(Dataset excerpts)

(** The assertion on a required parameter, after that it is there. *)
Definition source_assertion (p : TaskParamEntry) : option string :=
  if String.eqb (tparam_type p) "int" then Some "assertInteger"
  else if String.eqb (tparam_type p) "endpoint_ref" then Some "assertEndpointId"
  else None.
Definition transform_assertion (p : TaskParamEntry) : option string :=
  if is_key_param p then Some "assertKeyToken"
  else if String.eqb (tparam_type p) "int" then Some "assertInteger"
  else if String.eqb (tparam_type p) "node_ref" then Some "assertCandidateSet"
  else if String.eqb (tparam_type p) "endpoint_ref" then Some "assertEndpointId"
  else None.

Definition check_lines (assertion : TaskParamEntry → option string) (method : string)
    (p : TaskParamEntry) : list string :=
  lines_if (tparam_required p)
    (assertion_line method "assertNotUndefined" (tsName p) ::
     match assertion p with Some a => [assertion_line method a (tsName p)] | None => [] end).

Definition trace_lines (method : string) (t : TaskEntry) : list string :=
  lines_if (existsb (λ p, String.eqb (tparam_name p) "trace") (params t))
    ["  // Validate trace";
     "  if (opts.trace !== undefined) {";
     "    assertStringOrNull(opts.trace, " +:+ quoted (method +:+ "({ trace })") +:+ ");";
     "  }";
     EmptyString].

(** What the node's parameter is made of. *)
Definition source_param (p : TaskParamEntry) : string :=
  if String.eqb (tparam_name p) "trace" then "opts." +:+ tsName p +:+ " ?? null"
  else "opts." +:+ tsName p.
Definition transform_param (p : TaskParamEntry) : string :=
  if String.eqb (tparam_type p) "expr_id" then "exprId"
  else if String.eqb (tparam_type p) "pred_id" then "predId"
  else if String.eqb (tparam_type p) "node_ref" then "opts." +:+ tsName p +:+ ".getNodeId()"
  else if is_key_param p then "opts." +:+ tsName p +:+ ".id"
  else source_param p.

Definition param_lines (param : TaskParamEntry → string) (t : TaskEntry) : list string :=
  ["  const params: Record<string, unknown> = {"] ++
  map (λ p, "    " +:+ tparam_name p +:+ ": " +:+ param p +:+ ",") (params t) ++
  ["  };"; EmptyString].

(** The table entry of an expression or a predicate. *)
Definition table_lines (type comment assertion id isPlaceholder letter field add node method : string)
    (t : TaskEntry) : list string :=
  match find (λ p, String.eqb (tparam_type p) type) (params t) with
  | None => []
  | Some p =>
      let opt := "opts." +:+ tsName p in
      ["  // Validate and handle " +:+ comment +:+ " table";
       assertion_line method assertion (tsName p);
       "  let " +:+ id +:+ ": string;";
       "  if (" +:+ isPlaceholder +:+ "(" +:+ opt +:+ ")) {";
       "    // AST-extracted " +:+ comment +:+ " - use special prefix for later remapping";
       "    " +:+ id +:+ " = `__static_" +:+ letter +:+ "${" +:+ opt +:+ "." +:+ field +:+ "}`;";
       "  } else {";
       "    // Regular builder-style " +:+ comment;
       "    " +:+ id +:+ " = ctx." +:+ add +:+ "(" +:+ opt +:+ " as " +:+ node +:+ ");";
       "  }";
       EmptyString]
  end.
Definition expr_lines : string → TaskEntry → list string :=
  table_lines "expr_id" "expression" "assertExprInput" "exprId" "isExprPlaceholder" "e" "__expr_id"
    "addExpr" "ExprNode".
Definition pred_lines : string → TaskEntry → list string :=
  table_lines "pred_id" "predicate" "assertPredInput" "predId" "isPredPlaceholder" "p" "__pred_id"
    "addPred" "PredNode".

(** The signature of an implementation, and its first checks. *)
Definition impl_start (input : list string) (assertion : TaskParamEntry → option string)
    (nt : named_task) : list string :=
  let '(t, method) := nt in
  ["/** Implementation for " +:+ op t +:+ " */";
   "export function " +:+ method +:+ "Impl(";
   "  ctx: TaskContext,"] ++ input ++
  ["  opts: {"] ++
  map (opt_line "    ") (params t) ++
  ["    extensions?: Record<string, unknown>;";
   "  }";
   "): string {";
   "  assertNotUndefined(opts, " +:+ quoted (method +:+ "(opts)") +:+ ");"] ++
  flat_map (check_lines assertion method) (params t) ++
  ["  const { extensions, ...rest } = opts;";
   "  checkNoUndefined(rest as Record<string, unknown>, " +:+ quoted (method +:+ "(opts)") +:+ ");";
   EmptyString].

Definition impl_end (inputs : string) (t : TaskEntry) : list string :=
  ["  return ctx.addNode(" +:+ quoted (op t) +:+ ", " +:+ inputs +:+ ", params, extensions);";
   "}";
   EmptyString].

Definition source_impl (nt : named_task) : list string :=
  impl_start [] source_assertion nt ++ trace_lines nt.2 nt.1 ++
  param_lines source_param nt.1 ++ impl_end "[]" nt.1.

Definition transform_impl (nt : named_task) : list string :=
  impl_start ["  inputNodeId: string,"] transform_assertion nt ++ trace_lines nt.2 nt.1 ++
  expr_lines nt.2 nt.1 ++ pred_lines nt.2 nt.1 ++
  param_lines transform_param nt.1 ++ impl_end "[inputNodeId]" nt.1.

Definition in_core (t : named_task) : bool :=
  match opToNamespace (op t.1) with None => true | Some ns => String.eqb ns "core" end.

Definition method_list (l : list named_task) : string := join ", " (map (λ t, quoted t.2) l).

### WHAT IS BEING ASKED
Look above for lines with the word "assertNotUndefined" and copy them all.

### YOUR SOLUTION
    (assertion_line method "assertNotUndefined" (tsName p) ::
   "  assertNotUndefined(opts, " +:+ quoted (method +:+ "(opts)") +:+ ");"] ++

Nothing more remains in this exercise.